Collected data
:::
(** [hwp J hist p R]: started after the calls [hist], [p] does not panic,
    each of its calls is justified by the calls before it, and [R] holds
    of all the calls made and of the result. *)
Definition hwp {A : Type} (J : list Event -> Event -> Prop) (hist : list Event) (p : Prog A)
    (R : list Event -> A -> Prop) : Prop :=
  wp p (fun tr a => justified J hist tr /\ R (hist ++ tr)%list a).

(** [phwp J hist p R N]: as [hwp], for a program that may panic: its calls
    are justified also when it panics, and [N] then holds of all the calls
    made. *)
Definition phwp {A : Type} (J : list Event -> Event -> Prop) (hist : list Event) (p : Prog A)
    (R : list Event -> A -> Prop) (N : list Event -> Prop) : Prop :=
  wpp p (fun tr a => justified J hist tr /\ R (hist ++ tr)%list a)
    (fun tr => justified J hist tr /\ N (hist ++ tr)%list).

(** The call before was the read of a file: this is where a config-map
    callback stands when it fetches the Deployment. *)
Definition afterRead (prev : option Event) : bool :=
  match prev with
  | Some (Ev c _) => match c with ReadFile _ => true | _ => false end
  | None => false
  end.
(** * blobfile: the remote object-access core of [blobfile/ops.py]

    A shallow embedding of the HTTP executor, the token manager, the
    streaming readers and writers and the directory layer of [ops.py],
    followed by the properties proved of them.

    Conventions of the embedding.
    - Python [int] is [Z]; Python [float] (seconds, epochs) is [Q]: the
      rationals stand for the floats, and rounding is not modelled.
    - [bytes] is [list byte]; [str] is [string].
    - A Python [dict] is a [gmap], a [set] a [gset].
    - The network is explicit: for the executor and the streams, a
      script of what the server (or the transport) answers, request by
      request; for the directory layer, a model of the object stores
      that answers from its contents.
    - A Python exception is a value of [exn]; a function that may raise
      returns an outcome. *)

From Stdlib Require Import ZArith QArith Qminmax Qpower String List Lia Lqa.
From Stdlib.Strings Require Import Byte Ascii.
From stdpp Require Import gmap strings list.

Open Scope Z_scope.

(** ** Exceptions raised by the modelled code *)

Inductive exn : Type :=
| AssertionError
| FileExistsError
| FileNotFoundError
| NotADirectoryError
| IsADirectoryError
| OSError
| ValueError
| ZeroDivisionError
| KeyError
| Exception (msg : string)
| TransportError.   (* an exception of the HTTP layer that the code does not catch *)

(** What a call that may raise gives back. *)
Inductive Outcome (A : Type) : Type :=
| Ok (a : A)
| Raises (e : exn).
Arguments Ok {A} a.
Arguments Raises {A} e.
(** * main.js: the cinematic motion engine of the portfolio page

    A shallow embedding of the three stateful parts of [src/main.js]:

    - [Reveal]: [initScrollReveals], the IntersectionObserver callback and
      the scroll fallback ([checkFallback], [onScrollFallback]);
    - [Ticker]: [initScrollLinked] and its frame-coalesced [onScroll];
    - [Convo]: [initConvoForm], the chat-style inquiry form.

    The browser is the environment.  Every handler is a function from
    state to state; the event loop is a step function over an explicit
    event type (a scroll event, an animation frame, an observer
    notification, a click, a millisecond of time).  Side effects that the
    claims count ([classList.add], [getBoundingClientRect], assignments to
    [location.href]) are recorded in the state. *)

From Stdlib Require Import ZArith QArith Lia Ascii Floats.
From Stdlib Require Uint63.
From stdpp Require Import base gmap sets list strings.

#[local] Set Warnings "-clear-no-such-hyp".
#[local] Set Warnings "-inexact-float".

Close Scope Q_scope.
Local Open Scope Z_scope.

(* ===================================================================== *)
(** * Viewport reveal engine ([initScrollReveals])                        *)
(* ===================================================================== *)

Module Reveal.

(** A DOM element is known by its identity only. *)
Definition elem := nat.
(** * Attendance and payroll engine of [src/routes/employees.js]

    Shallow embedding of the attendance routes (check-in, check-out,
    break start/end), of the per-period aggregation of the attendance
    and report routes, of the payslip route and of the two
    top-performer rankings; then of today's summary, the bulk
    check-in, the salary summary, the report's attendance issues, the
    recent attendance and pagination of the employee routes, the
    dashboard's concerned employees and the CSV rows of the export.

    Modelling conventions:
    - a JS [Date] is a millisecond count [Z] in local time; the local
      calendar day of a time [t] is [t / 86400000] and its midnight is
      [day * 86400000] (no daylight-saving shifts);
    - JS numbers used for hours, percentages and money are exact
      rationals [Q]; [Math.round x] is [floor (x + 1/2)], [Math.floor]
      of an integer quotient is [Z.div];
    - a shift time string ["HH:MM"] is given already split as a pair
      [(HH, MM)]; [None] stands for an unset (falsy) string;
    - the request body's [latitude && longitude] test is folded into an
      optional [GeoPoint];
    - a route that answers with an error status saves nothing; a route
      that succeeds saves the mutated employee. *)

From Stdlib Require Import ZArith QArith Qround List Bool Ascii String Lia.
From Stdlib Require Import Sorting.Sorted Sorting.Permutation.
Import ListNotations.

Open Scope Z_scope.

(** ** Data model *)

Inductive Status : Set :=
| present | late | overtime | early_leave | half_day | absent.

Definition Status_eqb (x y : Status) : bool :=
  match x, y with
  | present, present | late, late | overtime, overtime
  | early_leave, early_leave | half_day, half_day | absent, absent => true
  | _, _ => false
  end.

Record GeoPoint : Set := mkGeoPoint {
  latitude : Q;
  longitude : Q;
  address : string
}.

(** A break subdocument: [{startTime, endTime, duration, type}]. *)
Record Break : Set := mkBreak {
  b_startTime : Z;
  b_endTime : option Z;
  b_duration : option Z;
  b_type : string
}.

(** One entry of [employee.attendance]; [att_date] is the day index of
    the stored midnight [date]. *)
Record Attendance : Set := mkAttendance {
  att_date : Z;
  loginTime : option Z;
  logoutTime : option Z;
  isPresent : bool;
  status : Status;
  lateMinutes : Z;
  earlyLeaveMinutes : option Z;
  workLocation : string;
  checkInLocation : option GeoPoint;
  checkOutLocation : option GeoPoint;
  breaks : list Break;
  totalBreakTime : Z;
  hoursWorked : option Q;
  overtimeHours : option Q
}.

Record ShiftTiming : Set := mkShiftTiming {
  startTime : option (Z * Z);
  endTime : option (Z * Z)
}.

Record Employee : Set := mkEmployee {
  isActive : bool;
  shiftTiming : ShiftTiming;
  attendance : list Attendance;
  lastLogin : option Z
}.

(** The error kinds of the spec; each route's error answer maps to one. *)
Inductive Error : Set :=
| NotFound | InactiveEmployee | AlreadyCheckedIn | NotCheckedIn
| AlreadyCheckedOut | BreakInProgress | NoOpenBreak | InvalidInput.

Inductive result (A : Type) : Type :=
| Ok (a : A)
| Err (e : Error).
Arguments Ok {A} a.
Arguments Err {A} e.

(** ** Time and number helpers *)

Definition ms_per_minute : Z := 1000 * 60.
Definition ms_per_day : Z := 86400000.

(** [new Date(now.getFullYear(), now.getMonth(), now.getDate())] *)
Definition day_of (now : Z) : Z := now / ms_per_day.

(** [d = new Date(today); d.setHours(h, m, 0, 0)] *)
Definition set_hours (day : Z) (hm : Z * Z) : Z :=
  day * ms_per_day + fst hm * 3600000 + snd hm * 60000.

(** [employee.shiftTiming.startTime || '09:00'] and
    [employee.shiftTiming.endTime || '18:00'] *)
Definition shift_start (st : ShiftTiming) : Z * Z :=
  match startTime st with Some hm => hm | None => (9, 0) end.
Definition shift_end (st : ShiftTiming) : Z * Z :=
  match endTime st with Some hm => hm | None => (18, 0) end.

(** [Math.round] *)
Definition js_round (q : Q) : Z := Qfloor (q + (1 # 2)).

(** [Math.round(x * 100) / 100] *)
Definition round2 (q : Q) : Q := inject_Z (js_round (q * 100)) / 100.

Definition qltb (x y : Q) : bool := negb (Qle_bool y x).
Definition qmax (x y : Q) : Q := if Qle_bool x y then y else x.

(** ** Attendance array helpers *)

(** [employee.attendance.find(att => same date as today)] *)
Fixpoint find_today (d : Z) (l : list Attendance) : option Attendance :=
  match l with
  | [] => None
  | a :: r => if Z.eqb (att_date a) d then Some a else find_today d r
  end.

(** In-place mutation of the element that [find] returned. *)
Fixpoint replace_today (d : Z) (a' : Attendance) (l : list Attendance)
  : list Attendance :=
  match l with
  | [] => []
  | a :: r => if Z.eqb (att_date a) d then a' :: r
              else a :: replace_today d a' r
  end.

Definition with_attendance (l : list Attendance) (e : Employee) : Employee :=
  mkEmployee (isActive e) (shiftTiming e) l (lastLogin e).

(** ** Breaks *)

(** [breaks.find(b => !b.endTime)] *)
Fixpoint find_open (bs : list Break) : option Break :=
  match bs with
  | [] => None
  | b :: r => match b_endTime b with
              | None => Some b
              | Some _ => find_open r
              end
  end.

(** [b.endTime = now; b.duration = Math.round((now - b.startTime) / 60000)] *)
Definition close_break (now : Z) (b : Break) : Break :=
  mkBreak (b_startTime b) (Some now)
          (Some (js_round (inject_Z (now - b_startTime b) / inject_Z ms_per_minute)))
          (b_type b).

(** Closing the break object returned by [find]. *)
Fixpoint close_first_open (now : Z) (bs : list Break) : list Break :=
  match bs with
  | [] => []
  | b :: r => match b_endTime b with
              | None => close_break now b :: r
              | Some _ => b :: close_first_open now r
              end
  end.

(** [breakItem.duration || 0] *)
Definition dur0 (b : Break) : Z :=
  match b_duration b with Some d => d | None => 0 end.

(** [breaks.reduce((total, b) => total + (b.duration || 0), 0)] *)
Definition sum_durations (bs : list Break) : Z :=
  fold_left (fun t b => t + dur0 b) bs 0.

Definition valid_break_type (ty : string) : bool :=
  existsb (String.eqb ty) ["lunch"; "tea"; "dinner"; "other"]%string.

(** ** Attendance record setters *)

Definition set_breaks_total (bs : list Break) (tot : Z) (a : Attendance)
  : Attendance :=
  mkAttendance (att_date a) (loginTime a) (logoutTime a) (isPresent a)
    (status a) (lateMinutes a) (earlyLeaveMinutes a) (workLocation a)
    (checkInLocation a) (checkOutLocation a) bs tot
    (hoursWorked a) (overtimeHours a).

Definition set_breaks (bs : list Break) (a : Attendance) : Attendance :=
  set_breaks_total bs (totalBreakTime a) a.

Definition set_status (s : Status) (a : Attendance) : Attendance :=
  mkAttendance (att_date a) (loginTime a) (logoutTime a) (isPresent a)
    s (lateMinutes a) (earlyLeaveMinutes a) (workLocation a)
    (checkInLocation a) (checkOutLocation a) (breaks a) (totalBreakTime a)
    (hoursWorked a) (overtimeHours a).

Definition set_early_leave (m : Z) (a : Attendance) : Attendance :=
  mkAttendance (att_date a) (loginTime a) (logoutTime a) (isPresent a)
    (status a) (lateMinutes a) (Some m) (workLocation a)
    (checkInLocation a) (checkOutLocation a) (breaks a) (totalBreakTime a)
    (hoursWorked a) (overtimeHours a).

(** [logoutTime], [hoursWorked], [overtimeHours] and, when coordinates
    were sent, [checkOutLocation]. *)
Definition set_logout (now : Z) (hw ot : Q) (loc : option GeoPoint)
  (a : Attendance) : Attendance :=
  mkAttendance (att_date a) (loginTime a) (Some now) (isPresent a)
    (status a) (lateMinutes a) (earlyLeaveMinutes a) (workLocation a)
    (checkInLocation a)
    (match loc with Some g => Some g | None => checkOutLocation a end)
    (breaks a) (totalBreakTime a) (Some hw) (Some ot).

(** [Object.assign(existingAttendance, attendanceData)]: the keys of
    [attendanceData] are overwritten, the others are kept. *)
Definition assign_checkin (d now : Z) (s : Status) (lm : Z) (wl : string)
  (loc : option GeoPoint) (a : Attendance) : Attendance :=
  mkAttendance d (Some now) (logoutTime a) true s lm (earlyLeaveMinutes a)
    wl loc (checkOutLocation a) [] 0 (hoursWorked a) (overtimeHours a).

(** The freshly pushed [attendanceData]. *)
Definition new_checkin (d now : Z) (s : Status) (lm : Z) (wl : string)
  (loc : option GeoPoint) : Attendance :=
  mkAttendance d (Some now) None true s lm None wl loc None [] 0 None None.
:::
## WHAT THE EXERCISE ASKS
Before answering, check every line of the records for the string "embedding", then state how many lines have it, with the number only.

## SOLUTION TO THE EXERCISE
4